#### EXERCISE OBJECTIVE
Two lines in the data below mark the range: the one with "apply wp_bind, wp_stop_if; unfold" and the one with "destruct (Z.eqb_spec count". Return both, along with every line between them, exactly.

#### AVAILABLE DATA
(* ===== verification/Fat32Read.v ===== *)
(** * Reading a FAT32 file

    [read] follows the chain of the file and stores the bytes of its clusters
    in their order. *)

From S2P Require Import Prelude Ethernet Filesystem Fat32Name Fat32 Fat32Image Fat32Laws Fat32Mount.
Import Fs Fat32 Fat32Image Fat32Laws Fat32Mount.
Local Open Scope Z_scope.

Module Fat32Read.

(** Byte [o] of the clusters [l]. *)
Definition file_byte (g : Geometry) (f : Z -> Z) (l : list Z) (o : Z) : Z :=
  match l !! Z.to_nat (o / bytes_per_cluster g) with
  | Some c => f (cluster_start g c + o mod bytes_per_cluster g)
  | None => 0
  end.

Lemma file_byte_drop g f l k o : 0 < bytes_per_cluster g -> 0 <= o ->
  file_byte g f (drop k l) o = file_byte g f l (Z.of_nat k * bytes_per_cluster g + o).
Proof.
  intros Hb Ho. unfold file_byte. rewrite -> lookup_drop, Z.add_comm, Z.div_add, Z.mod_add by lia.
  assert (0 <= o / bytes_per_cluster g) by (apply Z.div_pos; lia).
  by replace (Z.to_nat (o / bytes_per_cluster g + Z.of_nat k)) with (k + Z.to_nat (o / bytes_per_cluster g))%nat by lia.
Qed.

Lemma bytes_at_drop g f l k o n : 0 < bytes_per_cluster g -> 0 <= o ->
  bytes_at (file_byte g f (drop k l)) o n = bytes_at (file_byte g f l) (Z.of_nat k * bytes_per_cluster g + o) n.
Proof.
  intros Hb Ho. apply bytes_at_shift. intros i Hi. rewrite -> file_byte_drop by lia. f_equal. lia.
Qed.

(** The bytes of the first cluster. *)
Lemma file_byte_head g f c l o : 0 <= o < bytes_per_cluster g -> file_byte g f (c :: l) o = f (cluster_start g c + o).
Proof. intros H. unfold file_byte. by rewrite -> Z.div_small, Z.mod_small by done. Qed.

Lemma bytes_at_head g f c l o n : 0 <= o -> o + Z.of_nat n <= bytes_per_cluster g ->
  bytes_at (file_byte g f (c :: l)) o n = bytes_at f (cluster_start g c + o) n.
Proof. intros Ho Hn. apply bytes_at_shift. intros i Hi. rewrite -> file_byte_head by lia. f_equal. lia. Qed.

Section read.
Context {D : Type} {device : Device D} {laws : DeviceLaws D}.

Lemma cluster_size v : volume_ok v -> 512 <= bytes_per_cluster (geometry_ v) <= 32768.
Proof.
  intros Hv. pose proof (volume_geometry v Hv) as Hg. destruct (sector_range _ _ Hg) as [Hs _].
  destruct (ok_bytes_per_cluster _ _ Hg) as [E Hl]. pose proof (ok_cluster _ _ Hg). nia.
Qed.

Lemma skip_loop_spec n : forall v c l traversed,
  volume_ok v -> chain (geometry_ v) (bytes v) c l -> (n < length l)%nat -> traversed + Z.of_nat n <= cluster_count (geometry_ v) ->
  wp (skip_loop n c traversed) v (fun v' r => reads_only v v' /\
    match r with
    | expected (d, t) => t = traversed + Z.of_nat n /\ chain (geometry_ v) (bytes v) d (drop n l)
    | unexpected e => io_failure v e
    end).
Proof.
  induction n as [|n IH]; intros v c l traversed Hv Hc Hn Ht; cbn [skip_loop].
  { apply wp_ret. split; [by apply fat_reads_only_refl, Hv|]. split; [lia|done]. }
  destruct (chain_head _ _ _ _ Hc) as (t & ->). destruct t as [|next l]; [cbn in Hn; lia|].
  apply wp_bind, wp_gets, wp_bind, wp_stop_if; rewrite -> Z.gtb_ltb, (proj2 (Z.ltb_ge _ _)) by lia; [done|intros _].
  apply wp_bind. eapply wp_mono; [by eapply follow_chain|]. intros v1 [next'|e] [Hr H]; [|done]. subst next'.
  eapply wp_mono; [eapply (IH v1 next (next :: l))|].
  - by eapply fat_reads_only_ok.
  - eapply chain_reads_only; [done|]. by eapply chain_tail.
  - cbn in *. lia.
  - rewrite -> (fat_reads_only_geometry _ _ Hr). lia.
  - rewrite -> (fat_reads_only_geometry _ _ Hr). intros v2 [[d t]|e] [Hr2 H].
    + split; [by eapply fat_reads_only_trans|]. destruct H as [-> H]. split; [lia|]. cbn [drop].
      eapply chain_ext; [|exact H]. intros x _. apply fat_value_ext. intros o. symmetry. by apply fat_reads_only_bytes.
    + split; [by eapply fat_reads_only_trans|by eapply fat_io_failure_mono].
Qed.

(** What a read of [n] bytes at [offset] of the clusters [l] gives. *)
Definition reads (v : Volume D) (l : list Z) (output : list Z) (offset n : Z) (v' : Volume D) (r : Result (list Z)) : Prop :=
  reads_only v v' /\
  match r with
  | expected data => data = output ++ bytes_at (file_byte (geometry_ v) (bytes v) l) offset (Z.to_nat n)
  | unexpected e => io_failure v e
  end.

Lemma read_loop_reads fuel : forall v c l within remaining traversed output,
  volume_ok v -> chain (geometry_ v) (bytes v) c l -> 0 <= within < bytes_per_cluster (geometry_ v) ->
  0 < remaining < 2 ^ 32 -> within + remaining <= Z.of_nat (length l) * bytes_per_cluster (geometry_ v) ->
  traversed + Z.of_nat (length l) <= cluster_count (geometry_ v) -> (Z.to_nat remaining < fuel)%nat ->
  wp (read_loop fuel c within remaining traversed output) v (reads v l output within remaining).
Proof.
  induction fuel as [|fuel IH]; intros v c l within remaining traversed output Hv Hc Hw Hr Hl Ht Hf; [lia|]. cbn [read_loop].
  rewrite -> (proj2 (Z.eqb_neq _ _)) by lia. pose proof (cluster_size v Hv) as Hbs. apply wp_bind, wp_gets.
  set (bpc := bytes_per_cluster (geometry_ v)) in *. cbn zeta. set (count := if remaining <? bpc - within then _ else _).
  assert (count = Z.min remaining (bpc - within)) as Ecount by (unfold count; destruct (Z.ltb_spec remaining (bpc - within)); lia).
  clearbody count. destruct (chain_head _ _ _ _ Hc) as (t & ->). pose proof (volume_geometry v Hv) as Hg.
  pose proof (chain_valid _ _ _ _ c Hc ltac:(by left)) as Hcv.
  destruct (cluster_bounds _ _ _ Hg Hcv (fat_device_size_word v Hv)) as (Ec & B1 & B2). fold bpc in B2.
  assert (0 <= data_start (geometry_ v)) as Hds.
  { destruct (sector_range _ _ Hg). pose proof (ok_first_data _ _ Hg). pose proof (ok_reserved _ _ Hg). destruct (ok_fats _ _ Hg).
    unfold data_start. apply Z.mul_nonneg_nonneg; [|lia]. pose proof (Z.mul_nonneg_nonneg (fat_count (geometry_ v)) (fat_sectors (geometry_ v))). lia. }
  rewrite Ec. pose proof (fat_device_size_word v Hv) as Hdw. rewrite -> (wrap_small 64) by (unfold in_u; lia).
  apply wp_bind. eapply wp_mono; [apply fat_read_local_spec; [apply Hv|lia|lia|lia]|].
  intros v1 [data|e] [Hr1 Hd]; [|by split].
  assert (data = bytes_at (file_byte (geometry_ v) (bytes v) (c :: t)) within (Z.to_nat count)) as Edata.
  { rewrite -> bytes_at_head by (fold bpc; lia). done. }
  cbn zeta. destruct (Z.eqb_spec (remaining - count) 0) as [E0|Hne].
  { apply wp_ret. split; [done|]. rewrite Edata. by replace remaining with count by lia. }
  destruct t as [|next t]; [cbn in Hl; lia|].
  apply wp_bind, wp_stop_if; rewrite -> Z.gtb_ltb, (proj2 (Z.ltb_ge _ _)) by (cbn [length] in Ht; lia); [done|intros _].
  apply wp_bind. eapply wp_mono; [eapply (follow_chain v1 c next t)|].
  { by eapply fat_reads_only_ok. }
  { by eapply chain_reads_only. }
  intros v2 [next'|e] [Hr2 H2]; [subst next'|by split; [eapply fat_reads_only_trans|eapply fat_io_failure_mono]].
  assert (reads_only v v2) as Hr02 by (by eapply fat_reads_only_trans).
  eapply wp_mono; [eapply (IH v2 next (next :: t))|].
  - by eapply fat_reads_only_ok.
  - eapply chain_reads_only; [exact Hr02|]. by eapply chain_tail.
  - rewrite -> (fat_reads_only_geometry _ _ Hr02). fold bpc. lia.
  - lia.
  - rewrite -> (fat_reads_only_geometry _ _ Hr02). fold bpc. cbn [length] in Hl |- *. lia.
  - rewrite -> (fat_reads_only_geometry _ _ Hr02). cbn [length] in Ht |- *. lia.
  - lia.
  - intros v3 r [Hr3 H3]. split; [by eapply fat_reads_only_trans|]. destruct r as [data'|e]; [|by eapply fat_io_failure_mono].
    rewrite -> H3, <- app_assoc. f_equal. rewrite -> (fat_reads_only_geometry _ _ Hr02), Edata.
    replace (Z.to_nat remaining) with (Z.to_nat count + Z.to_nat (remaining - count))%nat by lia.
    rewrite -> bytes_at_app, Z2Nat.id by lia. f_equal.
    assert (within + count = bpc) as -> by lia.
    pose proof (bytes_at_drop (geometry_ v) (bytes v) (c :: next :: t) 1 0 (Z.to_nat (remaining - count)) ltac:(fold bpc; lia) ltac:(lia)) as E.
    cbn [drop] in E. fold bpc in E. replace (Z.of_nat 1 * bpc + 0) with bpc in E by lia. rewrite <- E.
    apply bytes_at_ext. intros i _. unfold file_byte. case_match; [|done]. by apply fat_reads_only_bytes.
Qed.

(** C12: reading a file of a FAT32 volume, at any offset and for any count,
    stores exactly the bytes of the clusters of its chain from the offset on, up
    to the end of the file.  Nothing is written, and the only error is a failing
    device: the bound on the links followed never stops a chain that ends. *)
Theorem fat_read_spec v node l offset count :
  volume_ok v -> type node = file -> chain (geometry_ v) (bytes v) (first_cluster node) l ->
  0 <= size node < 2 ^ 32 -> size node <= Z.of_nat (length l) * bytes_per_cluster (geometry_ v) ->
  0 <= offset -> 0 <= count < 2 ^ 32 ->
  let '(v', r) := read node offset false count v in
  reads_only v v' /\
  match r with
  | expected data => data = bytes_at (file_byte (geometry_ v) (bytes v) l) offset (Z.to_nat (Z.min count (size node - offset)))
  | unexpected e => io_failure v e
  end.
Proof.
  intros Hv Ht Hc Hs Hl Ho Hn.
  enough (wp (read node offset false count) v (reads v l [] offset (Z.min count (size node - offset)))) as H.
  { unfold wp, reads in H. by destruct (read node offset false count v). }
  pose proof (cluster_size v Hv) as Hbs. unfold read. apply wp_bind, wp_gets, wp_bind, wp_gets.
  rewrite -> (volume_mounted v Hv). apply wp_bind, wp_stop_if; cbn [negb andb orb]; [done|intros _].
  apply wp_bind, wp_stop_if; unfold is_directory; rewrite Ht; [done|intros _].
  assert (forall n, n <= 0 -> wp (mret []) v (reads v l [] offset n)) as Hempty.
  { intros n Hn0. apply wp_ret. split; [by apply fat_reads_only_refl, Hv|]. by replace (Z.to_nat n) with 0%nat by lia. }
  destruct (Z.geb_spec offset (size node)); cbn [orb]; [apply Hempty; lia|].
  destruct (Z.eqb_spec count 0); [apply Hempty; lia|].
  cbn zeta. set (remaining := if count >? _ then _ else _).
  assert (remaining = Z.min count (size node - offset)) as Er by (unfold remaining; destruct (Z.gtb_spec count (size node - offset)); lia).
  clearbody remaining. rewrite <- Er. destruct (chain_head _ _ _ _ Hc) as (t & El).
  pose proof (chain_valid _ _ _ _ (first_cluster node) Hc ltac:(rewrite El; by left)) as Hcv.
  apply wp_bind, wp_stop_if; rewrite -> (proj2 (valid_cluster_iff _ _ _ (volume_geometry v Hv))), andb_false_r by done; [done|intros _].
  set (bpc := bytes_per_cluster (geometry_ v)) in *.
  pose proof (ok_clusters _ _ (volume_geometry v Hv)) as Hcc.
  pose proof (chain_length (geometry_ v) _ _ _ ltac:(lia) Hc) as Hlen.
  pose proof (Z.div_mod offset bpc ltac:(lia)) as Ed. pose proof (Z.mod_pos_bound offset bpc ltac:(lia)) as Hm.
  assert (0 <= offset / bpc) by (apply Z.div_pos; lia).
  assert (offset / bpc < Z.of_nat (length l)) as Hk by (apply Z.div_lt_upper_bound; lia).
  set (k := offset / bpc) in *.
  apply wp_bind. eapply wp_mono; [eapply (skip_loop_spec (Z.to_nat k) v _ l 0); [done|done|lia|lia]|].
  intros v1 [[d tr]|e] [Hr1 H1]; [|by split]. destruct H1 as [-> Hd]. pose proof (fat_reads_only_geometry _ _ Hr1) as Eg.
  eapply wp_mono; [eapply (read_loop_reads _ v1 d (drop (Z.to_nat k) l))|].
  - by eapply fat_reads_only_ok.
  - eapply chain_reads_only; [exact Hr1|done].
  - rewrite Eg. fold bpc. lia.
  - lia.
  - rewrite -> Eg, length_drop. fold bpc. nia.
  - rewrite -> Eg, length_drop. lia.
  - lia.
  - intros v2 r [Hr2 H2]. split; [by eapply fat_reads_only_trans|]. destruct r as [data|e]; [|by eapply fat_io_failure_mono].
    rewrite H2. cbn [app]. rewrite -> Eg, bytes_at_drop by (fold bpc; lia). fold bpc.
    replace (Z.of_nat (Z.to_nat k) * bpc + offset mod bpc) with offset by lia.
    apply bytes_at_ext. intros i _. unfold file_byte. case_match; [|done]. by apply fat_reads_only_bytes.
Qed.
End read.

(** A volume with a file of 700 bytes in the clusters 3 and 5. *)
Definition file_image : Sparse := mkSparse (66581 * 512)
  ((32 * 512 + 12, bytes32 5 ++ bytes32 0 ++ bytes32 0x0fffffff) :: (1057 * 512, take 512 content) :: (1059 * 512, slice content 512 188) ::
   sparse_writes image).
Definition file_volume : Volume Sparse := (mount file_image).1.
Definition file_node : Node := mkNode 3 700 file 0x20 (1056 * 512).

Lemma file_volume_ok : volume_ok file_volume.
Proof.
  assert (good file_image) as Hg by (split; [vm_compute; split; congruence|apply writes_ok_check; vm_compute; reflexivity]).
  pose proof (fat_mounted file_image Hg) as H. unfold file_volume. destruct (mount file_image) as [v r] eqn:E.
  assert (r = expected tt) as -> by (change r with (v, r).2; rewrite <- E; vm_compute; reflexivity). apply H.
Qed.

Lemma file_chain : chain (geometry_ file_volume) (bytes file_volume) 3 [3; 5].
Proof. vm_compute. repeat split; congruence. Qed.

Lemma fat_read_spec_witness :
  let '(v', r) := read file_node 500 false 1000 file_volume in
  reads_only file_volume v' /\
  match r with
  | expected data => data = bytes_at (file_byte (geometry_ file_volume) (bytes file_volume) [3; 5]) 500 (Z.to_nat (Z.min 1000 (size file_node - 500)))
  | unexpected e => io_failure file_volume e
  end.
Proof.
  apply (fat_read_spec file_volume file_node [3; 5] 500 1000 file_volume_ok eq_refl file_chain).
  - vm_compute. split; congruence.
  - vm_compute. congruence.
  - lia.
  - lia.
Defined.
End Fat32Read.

#### REPLY
  apply wp_bind, wp_stop_if; unfold is_directory; rewrite Ht; [done|intros _].
  assert (forall n, n <= 0 -> wp (mret []) v (reads v l [] offset n)) as Hempty.
  { intros n Hn0. apply wp_ret. split; [by apply fat_reads_only_refl, Hv|]. by replace (Z.to_nat n) with 0%nat by lia. }
  destruct (Z.geb_spec offset (size node)); cbn [orb]; [apply Hempty; lia|].
  destruct (Z.eqb_spec count 0); [apply Hempty; lia|].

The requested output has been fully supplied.